Find the line in the entries below that contains "pose proof (merged_capped". Repeat it exactly, and every line after it through the line that contains "destruct (swap_ok fs".

- _Available data_:
****************

(* ===== verification/CrashCompact.v ===== *)
(** * Stopping in the middle of a compaction

    The merged table is a new file until the manifest names it; from then on the
    inputs are files nobody refers to.  At every system call the directory stands
    for what it stood for when the compaction began. *)

From S2P Require Import Prelude Outcome External Fs Crash MemTable Wal WalWriter WalReader.
From S2P Require Import StdVec SstRecord SstIndex Bloom Builder Reader Merge Manifest.
From S2P Require Import Names Engine Steady EngineSpec EngineGet EnginePut EngineFlush EngineCommit.
From S2P Require Import EngineCompact EngineOpen EngineRecover EngineDisk CrashWrite CrashFlush.

Section compact.
Context {C : Crc32} {SM : SkipMap Entry} {FB : FastBloom} {AL : Allocator}.

(** ** The merged table *)

Lemma crashes_build_merged n fs e rs (P : Fs -> Prop) :
  calm fs -> fs_wf fs -> rs_sorted rs -> Forall capped rs -> len (records_bytes rs) <= 2 ^ 60 -> n <= u64_max ->
  (forall fs', within (fresh_name n) fs fs' -> P fs') -> crashes (build_merged rs n) (fs, e) P.
Proof.
  intros F1 F2 Hsort Hc Hsm Hroom HP. unfold build_merged. cbn zeta.
  destruct (fill_builder_ok (len rs) rs Hc Hsort) as (b & blocks & cur & Hfill & Hb & Hcat & _ & _).
  eapply crashes_bind_inert; [apply inert_lift|unfold lift; by rewrite Hfill|]. set (name := sst_name 1 n).
  destruct (write_table_ok b blocks cur (tmp_name name) name fs e Hb)
    as (fs1 & Hwrite & Htw1); [by rewrite Hcat|done|done|apply tmp_ne_sst|].
  eapply crashes_bind_ok; [exact F1|exact (try_ok _ _ _ _ Hwrite)|apply steady_try, steady_write_table|..].
  - apply crashes_try. eapply crashes_write_table; [exact Hb|by rewrite Hcat|exact F1|exact F2|]. intros fs3 Hw.
    apply HP. eapply within_mono; [|exact Hw]. intros x. apply fresh_table; lia.
  - eapply crashes_bind_inert; [apply inert_ret|reflexivity|].
    eapply crashes_bind_inert; [by intros ? []|reflexivity|].
    eapply crashes_inert; [|reflexivity]. apply inert_alloc_handle.
Qed.

Lemma crashes_swap fs e T a out l0 ls (P : Fs -> Prop) :
  engine_ok fs e T a -> levels (state e) = l0 :: ls -> next_seq e < u64_max ->
  merged (run_of (handles e) T <$> inputs e) out -> Forall capped out -> len (records_bytes out) <= 2 ^ 60 ->
  (forall fs', within (fresh_name (next_seq e)) fs fs' -> P fs') ->
  let swap := output ← write_merged out;
    with_lock StateLock "state lock poisoned" (write_state (commit_compact output)) in
  crashes swap (fs, e) P /\ P (killed (swap (fs, e)).2.1).
Proof.
  intros Hok Hl Hroom Hm Hc Hsm HP. pose proof Hok as [F1 F2 F3 F4 F5 F6 F7 F8 F9].
  assert (P fs) as HP0 by (by apply HP, within_refl).
  destruct (decide (out = [])) as [->|Hne].
  { cbn zeta. split.
    2: { pose proof (quiet_locked StateLock "state lock poisoned" (commit_compact None)
          (inert_quiet _ (inert_commit_compact None)) (fs, e)) as Hq. cbn [disk machine_pair machine_fs id fst] in Hq.
         unfold write_merged. cbn [is_nil]. rewrite (M_bind_ok _ _ _ None (fs, e)) by done. rewrite Hq.
         by rewrite killed_calm. }
    unfold write_merged. cbn [is_nil].
    eapply crashes_bind_inert; [apply inert_ret|reflexivity|]. apply crashes_commit; [done|done|apply inert_commit_compact|done]. }
  destruct (write_merged_ok fs e out F1 F2 ltac:(lia) (mg_sorted _ _ Hm) Hc Hsm Hne) as (fs' & Hrun & Htw).
  assert (P fs') as HP1 by (apply HP; by eapply (table_within (next_seq e) 1 (next_seq e)); [lia..|]).
  cbn zeta. split.
  2: { set (e1 := allocated e _) in Hrun.
       pose proof (quiet_locked StateLock "state lock poisoned" (commit_compact (Some (length (handles e))))
         (inert_quiet _ (inert_commit_compact _)) (fs', e1)) as Hq. cbn [disk machine_pair machine_fs id fst] in Hq.
       rewrite (M_bind_ok _ _ _ _ _ Hrun). rewrite Hq. rewrite killed_calm; [done|apply Htw]. }
  eapply crashes_bind_ok; [exact F1|exact Hrun|apply steady_write_merged|..].
  2: { apply crashes_commit; [apply Htw|done|apply inert_commit_compact|done]. }
  revert Hrun. unfold write_merged. rewrite (proj2 (is_nil_false out)) by done. intros Hrun.
  eapply crashes_bind_inert; [apply inert_fetch_add_seq|apply fetch_add_seq_ok; lia|]. clear Hrun.
  destruct (build_merged_ok fs (drawn e) out (next_seq e) F1 F2 (mg_sorted _ _ Hm) Hc Hsm) as (fs2 & Hbuild & _).
  eapply crashes_bind_ok; [exact F1|exact Hbuild|apply steady_build_merged|..]; [|apply crashes_ret].
  apply crashes_build_merged; [exact F1|exact F2|apply Hm|done..|lia|done].
Qed.

(** ** The inputs *)

Lemma remove_dead fs e T a n :
  engine_ok fs e T a -> initial n = Some x4c -> ~ live_path e n ->
  engine_ok (set_dirents (base.delete n (dirents fs)) fs) e T a.
Proof.
  intros Hok Hn Hdead. pose proof (eo_faults _ _ _ _ Hok) as Hf. pose proof (eo_fs _ _ _ _ Hok) as Hwf.
  eapply (finish_compact fs e T a fs _ (eq n)); [by apply mid_of_ok|apply Hok|by apply keeps_refl|by right|by apply keeps_remove|..].
  - intros x. cbn. rewrite lookup_delete. case_decide; [by intros []|done].
  - by intros x <-.
Qed.

Lemma crashes_remove_inputs fs e T a (ids : list nat) (P : Fs -> Prop) :
  engine_ok fs e T a ->
  (forall i, i ∈ ids -> exists h, handles e !! i = Some h /\ initial (path h) = Some x4c /\ ~ live_path e (path h)) ->
  (forall fs', engine_ok fs' e T a -> kept (wal_name (seq (wal e))) fs fs' -> P fs') ->
  crashes (for_each ids (fun i => h ← handle_at i; ignore (on_fs (fs_remove_file (path h))))) (fs, e) P.
Proof.
  intros Hok Hids HP.
  apply (crashes_for_each _ (fun l s => (forall i, i ∈ l -> i ∈ ids) /\ s.2 = e /\ engine_ok s.1 e T a /\
    kept (wal_name (seq (wal e))) fs s.1)).
  - intros i. apply steady_bind; [apply inert_steady, inert_handle_at|]. intros h.
    apply steady_ignore, steady_on_fs, steady_fs_remove_file.
  - apply (eo_faults _ _ _ _ Hok).
  - by split_and!.
  - intros i l [fs1 e1] Hf (Hin & He & Hok1 & Hk). cbn [fst snd] in He, Hok1, Hk. subst e1.
    destruct (Hids i) as (h & Hh & Hini & Hdead); [apply Hin, list_elem_of_here|].
    pose proof (handle_at_ok fs1 e i h Hh) as Hat. split.
    + eapply crashes_bind_inert; [apply inert_handle_at|exact Hat|].
      apply crashes_ignore; [exact Hf|apply steady_on_fs, steady_fs_remove_file|].
      apply crashes_on_fs, crashes_fs_remove_file; [exact Hf|by apply HP].
    + intros [fs2 e2]. rewrite (M_bind_ok _ _ _ _ _ Hat).
      rewrite (ignore_remove_run (path h) fs1 e Hf). intros [= <- <-]. split_and!; [|done|by apply remove_dead|].
      * intros j Hj. apply Hin. by apply list_elem_of_further.
      * eapply kept_trans; [exact Hk|]. apply (kp_kept _ _ _ (keeps_remove (path h) fs1 Hf (eo_fs _ _ _ _ Hok1))).
        intros Heq. by rewrite Heq, initial_wal in Hini.
Qed.

(** ** [compact_all_pending] *)

Lemma view_from_tables e e' T T' h k :
  mems e' = mems e -> immutables (state e') = immutables (state e) ->
  first_some (table_sources T' (levels (state e'))) k ≫= entry_value =
    first_some (table_sources T (levels (state e))) k ≫= entry_value ->
  view_from e' T' h k = view_from e T h k.
Proof.
  intros Em Ei H. unfold view_from. cbn [first_some]. rewrite Em, Ei, !first_some_app.
  destruct (last_write h k); [done|].
  by destruct (first_some ((fun p => mem_entry (mems e) (mem p)) <$> _) k).
Qed.

Lemma crashes_compact fs e T a b :
  engine_ok fs e T a -> files_fit fs -> tables_small e T -> next_seq e < u64_max -> next_seq e <= b ->
  crashes compact (fs, e) (fun fs' => recovers b fs' (durable fs e T)).
Proof.
  intros Hok Hfit Hsm Hroom Hb. pose proof (eo_poison _ _ _ _ Hok) as Hp. pose proof (eo_faults _ _ _ _ Hok) as Hf.
  pose proof (eo_next _ _ _ _ Hok) as Hnx.
  assert (forall fs', within (fresh_name (next_seq e)) fs fs' -> recovers b fs' (durable fs e T)) as Hfresh.
  { intros fs' Hw. apply (recovers_mono (next_seq e - 1)); [lia|].
    eapply (recovers_fresh _ (next_seq e)); [by eapply engine_recovers|lia|lia|exact Hw|done]. }
  assert (recovers b (killed fs) (durable fs e T)) as Hhere.
  { rewrite killed_calm by done. apply Hfresh, within_refl; [done|apply Hok]. }
  unfold compact, compact_all_pending. apply crashes_with_lock; [done|].
  eapply crashes_bind_inert; [apply inert_read_state|by apply read_state_ok|].
  destruct (levels (state e)) as [|[|i0 l0] ls] eqn:Hl; [apply crashes_ret..|]. cbn [head].
  assert ((i0 :: l0) ++ default [] (((i0 :: l0) :: ls) !! 1%nat) = inputs e) as ->
    by (unfold inputs; by rewrite Hl).
  destruct (read_runs_ok fs e T a (inputs e) Hok (inputs_live e)) as (e1 & Hruns & Hc & Hok1).
  destruct (cached_state _ _ Hc) as (Est & Ems & Ewal & Enx & _).
  assert (forall k h, view_from e1 T h k = view_from e T h k) as Hvf
    by (intros k h; unfold view_from; by rewrite Est, Ems).
  destruct (merge_runs_ok _ (runs_mergeable fs e T (eo_tables _ _ _ _ Hok))) as (out & Hmerge & Hm).
  assert (inputs e1 = inputs e) as Ein by (unfold inputs; by rewrite Est).
  assert (run_of (handles e1) T <$> inputs e1 = run_of (handles e) T <$> inputs e) as Erun.
  { rewrite Ein. apply list_fmap_ext. intros _ j _. unfold run_of. by rewrite (cached_seq_of e e1). }
  pose proof (merged_capped _ _ _ _ (eo_tables _ _ _ _ Hok) Hm) as Hcap. pose proof (merged_fits _ _ _ Hsm Hm) as Hsmall.
  rewrite <- Erun in Hm. assert (levels (state e1) = (i0 :: l0) :: ls) as Hl1 by (by rewrite Est).
  destruct (swap_ok fs e1 T a out (i0 :: l0) ls Hok1 Hl1 ltac:(lia) Hm Hcap Hsmall)
    as (fs2 & e2 & T2 & Hswap & Hmid & Hdead & Hhs & Em2 & [Ew2 _] & Ei2 & En2 & _ & Hview).
  assert (forall P : Fs -> Prop, (forall fs', within (fresh_name (next_seq e)) fs fs' -> P fs') ->
    crashes (output ← write_merged out;
      with_lock StateLock "state lock poisoned" (write_state (commit_compact output))) (fs, e1) P /\ P fs2) as Hsw.
  { intros P HP. rewrite <- Enx in HP.
    destruct (crashes_swap fs e1 T a out (i0 :: l0) ls P Hok1 Hl1 ltac:(lia) Hm Hcap Hsmall HP) as [H1 H2].
    rewrite Hswap in H2. cbn in H2. rewrite killed_calm in H2 by apply Hmid. by split. }
  destruct (Hsw _ (fun fs' Hw => Hw)) as [_ Hw2].
  destruct (write_manifest_ok fs2 e2 T2 (md_faults _ _ _ _ _ Hmid) (md_fs _ _ _ _ _ Hmid)
      (md_poison _ _ _ _ _ Hmid) (md_tables _ _ _ _ _ Hmid)) as (fs3 & Hman & Hcur & K3 & N3).
  eapply crashes_bind_ok; [exact Hf|exact Hruns|apply steady_map_each, steady_read_run|..].
  { apply quiet_crashes; [apply quiet_map_each, quiet_read_run|done]. }
  eapply crashes_bind_inert; [apply inert_lift|unfold lift; by rewrite Hmerge|].
  apply crashes_assoc. eapply crashes_bind_ok; [exact Hf|exact Hswap| |by apply Hsw|].
  { apply steady_bind; [apply steady_write_merged|]. intros o.
    by apply steady_with_lock, steady_write_state, inert_steady, inert_commit_compact. }
  eapply crashes_bind_ok; [apply Hmid|exact Hman|apply steady_write_manifest|..].
  { eapply crashes_write_manifest; [apply Hmid..|]. intros fs' Hw. apply Hfresh.
    eapply within_trans; [exact Hw2|]. eapply within_mono; [|exact Hw]. intros x <-. by left. }
  assert (forall i, i ∈ inputs e -> exists h, handles e2 !! i = Some h /\ initial (path h) = Some x4c /\
    ~ live_path e2 (path h)) as Hin.
  { intros i Hi. rewrite <- Ein in Hi. destruct (inputs_live e1 i Hi) as [l Hlv].
    destruct (live_handle _ _ _ _ _ _ Hok1 Hlv) as (h & Hh & _). exists h. rewrite Hhs by done.
    assert (live_path e1 (path h)) as Hlp by (by exists l, i, h). split_and!; [done| |by apply Hdead].
    destruct (live_path_name _ _ _ _ (eo_tables _ _ _ _ Hok1) Hlp) as (l' & s & -> & _). apply initial_sst. }
  apply (crashes_remove_inputs fs3 e2 T2 a (inputs e)).
  - eapply (finish_compact fs2 e2 T2 a fs3 fs3 (fun _ => False)); try done. by apply keeps_refl; apply K3.
  - done.
  - intros fs' Hok' Hk'. eapply recovers_ext; [|apply (engine_recovers _ _ _ _ b Hok'); lia].
    intros _ k. unfold durable. rewrite Ew2, Ewal.
    assert (kept (wal_name (seq (wal e))) fs fs') as Hk.
    { eapply kept_trans; [eapply within_kept; [exact Hw2|by intros ?%(fresh_not_wal _ _ (seq (wal e)))]|].
      eapply kept_trans; [apply (kp_kept _ _ _ K3)|by rewrite <- Ewal, <- Ew2]. intros [Hx|Hx];
        [by eapply (initial_ne _ _ _ _ (initial_wal _) initial_manifest_tmp)
        |by eapply (initial_ne _ _ _ _ (initial_wal _) initial_manifest)]. }
    rewrite (log_entries_kept _ _ _ Hk), <- Hvf. by apply view_from_tables.
Qed.
End compact.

****************

- _Finished exercise_:
  pose proof (merged_capped _ _ _ _ (eo_tables _ _ _ _ Hok) Hm) as Hcap. pose proof (merged_fits _ _ _ Hsm Hm) as Hsmall.
  rewrite <- Erun in Hm. assert (levels (state e1) = (i0 :: l0) :: ls) as Hl1 by (by rewrite Est).
  destruct (swap_ok fs e1 T a out (i0 :: l0) ls Hok1 Hl1 ltac:(lia) Hm Hcap Hsmall)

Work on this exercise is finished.